▶ _Dataset entries_

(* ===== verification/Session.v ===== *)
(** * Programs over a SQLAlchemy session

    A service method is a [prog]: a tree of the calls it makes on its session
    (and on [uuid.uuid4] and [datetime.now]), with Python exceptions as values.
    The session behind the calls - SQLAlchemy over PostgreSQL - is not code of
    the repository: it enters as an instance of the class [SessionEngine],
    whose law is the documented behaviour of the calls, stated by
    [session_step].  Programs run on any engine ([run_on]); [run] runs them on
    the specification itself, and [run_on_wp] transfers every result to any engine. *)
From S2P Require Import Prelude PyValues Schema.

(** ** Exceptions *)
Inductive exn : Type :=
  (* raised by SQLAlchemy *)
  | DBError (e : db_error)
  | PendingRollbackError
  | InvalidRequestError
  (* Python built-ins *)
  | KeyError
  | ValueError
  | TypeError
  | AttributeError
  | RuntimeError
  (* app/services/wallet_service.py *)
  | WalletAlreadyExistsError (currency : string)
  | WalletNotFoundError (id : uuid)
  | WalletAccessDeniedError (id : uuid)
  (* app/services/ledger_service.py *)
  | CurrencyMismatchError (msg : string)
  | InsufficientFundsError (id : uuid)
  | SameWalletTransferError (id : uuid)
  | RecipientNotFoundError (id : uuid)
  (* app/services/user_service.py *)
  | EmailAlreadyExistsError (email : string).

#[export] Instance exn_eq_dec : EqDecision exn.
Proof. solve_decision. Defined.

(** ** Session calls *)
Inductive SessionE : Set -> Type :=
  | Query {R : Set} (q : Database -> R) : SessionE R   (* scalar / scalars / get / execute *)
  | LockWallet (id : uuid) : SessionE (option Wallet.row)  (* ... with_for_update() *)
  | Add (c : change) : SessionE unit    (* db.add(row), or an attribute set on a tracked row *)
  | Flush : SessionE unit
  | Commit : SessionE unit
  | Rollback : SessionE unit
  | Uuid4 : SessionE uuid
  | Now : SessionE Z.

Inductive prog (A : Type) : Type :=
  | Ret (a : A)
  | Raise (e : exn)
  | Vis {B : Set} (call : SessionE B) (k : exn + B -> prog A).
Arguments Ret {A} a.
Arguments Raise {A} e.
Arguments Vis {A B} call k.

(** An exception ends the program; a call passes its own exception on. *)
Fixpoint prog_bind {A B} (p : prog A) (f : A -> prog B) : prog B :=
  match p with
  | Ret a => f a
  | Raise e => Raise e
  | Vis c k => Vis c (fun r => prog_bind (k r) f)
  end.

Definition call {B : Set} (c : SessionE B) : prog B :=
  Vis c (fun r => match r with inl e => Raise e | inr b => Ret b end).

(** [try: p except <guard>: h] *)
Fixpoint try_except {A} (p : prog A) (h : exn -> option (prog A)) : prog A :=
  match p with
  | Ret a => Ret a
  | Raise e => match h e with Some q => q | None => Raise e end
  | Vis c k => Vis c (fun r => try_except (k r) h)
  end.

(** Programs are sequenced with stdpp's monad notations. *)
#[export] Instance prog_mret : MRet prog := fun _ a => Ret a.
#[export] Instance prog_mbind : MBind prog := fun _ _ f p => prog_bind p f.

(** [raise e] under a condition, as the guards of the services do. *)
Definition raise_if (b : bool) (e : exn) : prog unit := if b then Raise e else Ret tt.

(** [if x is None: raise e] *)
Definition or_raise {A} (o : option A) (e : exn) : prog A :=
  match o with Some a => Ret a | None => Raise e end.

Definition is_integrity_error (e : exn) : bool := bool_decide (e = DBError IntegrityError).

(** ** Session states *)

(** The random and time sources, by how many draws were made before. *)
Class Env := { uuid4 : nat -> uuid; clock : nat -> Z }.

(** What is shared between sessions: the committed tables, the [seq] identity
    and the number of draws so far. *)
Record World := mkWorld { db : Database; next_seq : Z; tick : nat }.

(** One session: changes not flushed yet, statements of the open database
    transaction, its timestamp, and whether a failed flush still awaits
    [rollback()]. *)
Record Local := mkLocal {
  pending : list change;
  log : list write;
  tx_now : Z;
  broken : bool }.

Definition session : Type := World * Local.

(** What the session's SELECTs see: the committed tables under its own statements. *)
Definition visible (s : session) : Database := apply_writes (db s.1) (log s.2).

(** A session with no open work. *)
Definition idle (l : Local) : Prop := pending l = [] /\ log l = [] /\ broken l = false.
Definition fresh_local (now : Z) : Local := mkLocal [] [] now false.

▶ _Assigned task_
Provide the count of lines holding the word "unit" in these entries, and no other words.

▶ _Written solution_
5